In the formal language of the United Nations, crisis is rarely named directly. It is described instead through phrases like “financing constraints”, “implementation gaps”, or “capacity challenges”. 

But inside the High-Level Political Forum last week, the gap between diplomatic language and lived reality was increasingly difficult to sustain.

Across four days of debate, one message surfaced repeatedly from delegates, youth representatives, and civil society speakers: the problem is no longer simply that the Sustainable Development Goals are off track. It is that they are failing to reach those they were designed for.

“We are now just a few years away from 2030,” one civil society speaker told the forum. “For millions of people living at the margins, the sustainable development goals are not failing because they are too ambitious; they are failing because they do not reach those who need them the most.”

Nowhere is that failure more visible than in Africa.

Tuesday, 8 July

The week opened with a high-level multi-stakeholder side event titled “Act, Allocate, accelerate: Advancing Coordinated SDG Delivery Through Eye Health,” which repositioned avoidable sight loss as a critical issue of global development and economic equity. 

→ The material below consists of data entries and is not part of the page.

Inductive Event : Type :=
| CallShouldCommit (record : RecordObj) (relationships : Relationships)
| CallDidUpdateRecord (store : Store) (record : RecordObj)
| CallCreateRecords (store : Store) (type : RecordType) (records : nat)
| CallUpdateRecords (store : Store) (type : RecordType) (records : nat)
| CallDeleteRecords (store : Store) (type : RecordType) (records : nat)
| CallCreateRecord (store : Store) (type : RecordType) (record : RecordObj)
| CallUpdateRecord (store : Store) (type : RecordType) (record : RecordObj)
| CallDeleteRecord (store : Store) (type : RecordType) (record : RecordObj)
| CallFind (store : Store) (type : RecordType) (id : value).

Global Instance Event_eq_dec : EqDecision Event.
Proof. solve_decision. Defined.

Record World := {
  arrays : list (list RecordObj);
  maps : list (list (RecordType * nat));
  trace : list Event
}.

Definition call (e : Event) : St World unit :=
  modify (λ w, {| arrays := arrays w; maps := maps w; trace := trace w ++ [e] |}).

(** Allocation of an array object: it gets the next free address. *)
Definition new_array (items : list RecordObj) : St World nat :=
  λ w, (length (arrays w),
        {| arrays := arrays w ++ [items]; maps := maps w; trace := trace w |}).

(** [Ember.A()]: a fresh empty array. *)
Definition Ember_A : St World nat := new_array [].

(** The items of the array at [arr], as [forEach] and [slice] read them.
    A reference always names a live array; the model reads [[]] at an
    address nothing was allocated at. *)
Definition array_items (arr : nat) : St World (list RecordObj) :=
  gets (λ w, default [] (arrays w !! arr)).

(** [array.pushObject(item)]: in-place append. *)
Definition pushObject (arr : nat) (item : RecordObj) : St World unit :=
  modify (λ w, {| arrays := alter (λ items, items ++ [item]) arr (arrays w);
                  maps := maps w; trace := trace w |}).

(** [array.slice()]: a fresh array with the same items. *)
Definition slice (arr : nat) : St World nat :=
  items ← array_items arr;
  new_array items.

(** [Ember.MapWithDefault.create(...)]: a fresh map without keys.  A map
    keeps its keys in insertion order; each key of [groupByType]'s map is
    bound to the address of an array. *)
Definition MapWithDefault_create : St World nat :=
  λ w, (length (maps w),
        {| arrays := arrays w; maps := maps w ++ [[]]; trace := trace w |}).

Definition map_entries (map : nat) : St World (list (RecordType * nat)) :=
  gets (λ w, default [] (maps w !! map)).

Fixpoint entry_find (key : RecordType) (entries : list (RecordType * nat)) : option nat :=
  match entries with
  | [] => None
  | (k, v) :: rest => if decide (k = key) then Some v else entry_find key rest
  end.

(** [map.set(key, value)] for a key the map does not have yet. *)
Definition map_set_new (map : nat) (key : RecordType) (v : nat) : St World unit :=
  modify (λ w, {| arrays := arrays w;
                  maps := alter (λ entries, entries ++ [(key, v)]) map (maps w);
                  trace := trace w |}).

(** [map.get(key)] of a [MapWithDefault] whose [defaultValue] is
    [Ember.A()]: a missing key is first bound to a fresh array. *)
Definition map_get (map : nat) (key : RecordType) : St World nat :=
  entries ← map_entries map;
  match entry_find key entries with
  | Some arr => mret arr
  | None => arr ← Ember_A; map_set_new map key arr ;; mret arr
  end.

(** [map.forEach(callback)]: keys in insertion order with their values. *)
Definition map_forEach (map : nat) (callback : RecordType → nat → St World unit)
  : St World unit :=
  entries ← map_entries map;
  forEach entries (λ '(key, v), callback key v).

(** What [groupByType] and the batched methods iterate: an ordered set
    handed in by the store, or an Ember array of the object store. *)
Inductive Enumerable : Type :=
| OrderedSet (items : list RecordObj)
| EmberArray (arr : nat).

Definition enumerable_items (enumerable : Enumerable) : St World (list RecordObj) :=
  match enumerable with
  | OrderedSet items => mret items
  | EmberArray arr => array_items arr
  end.

(** ** Adapter: commit *)

(** The one method of the adapter whose answer steers [commit]; a subclass
    may override it. *)
Record Adapter := {
  shouldCommit : RecordObj → Relationships → bool
}.

(** The base class: [shouldCommit] returns [true]. *)
Definition DS_Adapter : Adapter := {| shouldCommit := λ record relationships, true |}.

(** [this.shouldCommit(record, relationships)]: the call is logged and
    the adapter's answer returned. *)
Definition call_shouldCommit (this : Adapter) (record : RecordObj)
    (relationships : Relationships) : St World bool :=
  call (CallShouldCommit record relationships) ;;
  mret (shouldCommit this record relationships).

Definition groupByType (enumerable : Enumerable) : St World nat :=
  map ← MapWithDefault_create;
  items ← enumerable_items enumerable;
  forEach items (λ item,
    arr ← map_get map (constructor item);
    pushObject arr item) ;;
  mret map.

(** [commitDetails]: three ordered sets of records, each in iteration
    order. *)
Record CommitDetails := {
  created : list RecordObj;
  updated : list RecordObj;
  deleted : list RecordObj
}.

(** The callback of the first loop of [commit]; [updated] is the local
    array of that name. *)
Definition commit_filter (this : Adapter) (store : Store)
    (relationships : Relationships) (updated : nat) (record : RecordObj)
  : St World unit :=
  if negb (isDirty record) then
    should ← call_shouldCommit this record relationships;
    if negb should then call (CallDidUpdateRecord store record)
    else pushObject updated record
  else pushObject updated record.

Definition commit (this : Adapter) (store : Store) (commitDetails : CommitDetails)
    (relationships : Relationships) : St World unit :=
  let '{| created := created_set; updated := updated_set; deleted := deleted_set |}
    := commitDetails in
  updated ← Ember_A;
  forEach updated_set (commit_filter this store relationships updated) ;;
  (created_map ← groupByType (OrderedSet created_set);
   map_forEach created_map (λ type array,
     copy ← slice array; call (CallCreateRecords store type copy))) ;;
  (updated_map ← groupByType (EmberArray updated);
   map_forEach updated_map (λ type array,
     copy ← slice array; call (CallUpdateRecords store type copy))) ;;
  (deleted_map ← groupByType (OrderedSet deleted_set);
   map_forEach deleted_map (λ type array,
     copy ← slice array; call (CallDeleteRecords store type copy))).

(** ** Adapter: default batched methods *)

(** [records] and [ids] are what the caller hands in: an ordered set, an
    Ember array such as the copy [commit] passes, or a plain list of ids. *)

Definition createRecords (store : Store) (type : RecordType) (records : Enumerable)
  : St World unit :=
  items ← enumerable_items records;
  forEach items (λ record, call (CallCreateRecord store type record)).

Definition updateRecords (store : Store) (type : RecordType) (records : Enumerable)
  : St World unit :=
  items ← enumerable_items records;
  forEach items (λ record, call (CallUpdateRecord store type record)).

 A central highlight of the session was the exploration of scalable primary care systems across African nations. Keisha McGuire, Chief Global Affairs Officer at Restoring Vision, brought a striking practical example from West Africa to the floor, spotlighting how deliberate political execution drives large-scale human impact: 

 “Delivery works when it and financing flow through the existing system. For example, in Nigeria, we’re partnering with other partners in the Presidential Vision Initiative, and together with the government of Nigeria, as President Tinubu’s presidential initiative, where over 1.3 million pairs of glasses reached people through the primary health system in just 12 months. Two-thirds of them, for the first time, received eyeglasses. Again, a pipeline now towards 5 million. Scale is not a mystery. It is a decision…”  

The forum noted that Nigeria, alongside Antigua and Barbuda, Bangladesh, and Guyana, has officially confirmed its status as a co-host for the upcoming first Global Summit for Eye Health, scheduled for November 2, 2026. This coalition will spearhead the historic “1 billion pledge” via the newly unveiled St. John’s Global Compact for Eye Health.  Further continental strides were highlighted by the UN Secretary-General’s Special Envoy for Road Safety, Jean Todt, who noted that since 2022, Ghana has institutionalized an eye test requirement for everyone applying for a new or renewed driver’s license a low-cost intervention directly linked to mitigating road traffic accidents. 

Wednesday, 8 July 

The formal proceedings moved into the ECOSOC Chamber for the thematic review, “Strengthening Alliances for SDG Implementation,” focusing heavily on how civic space and structural financial inequalities affect frontline communities.  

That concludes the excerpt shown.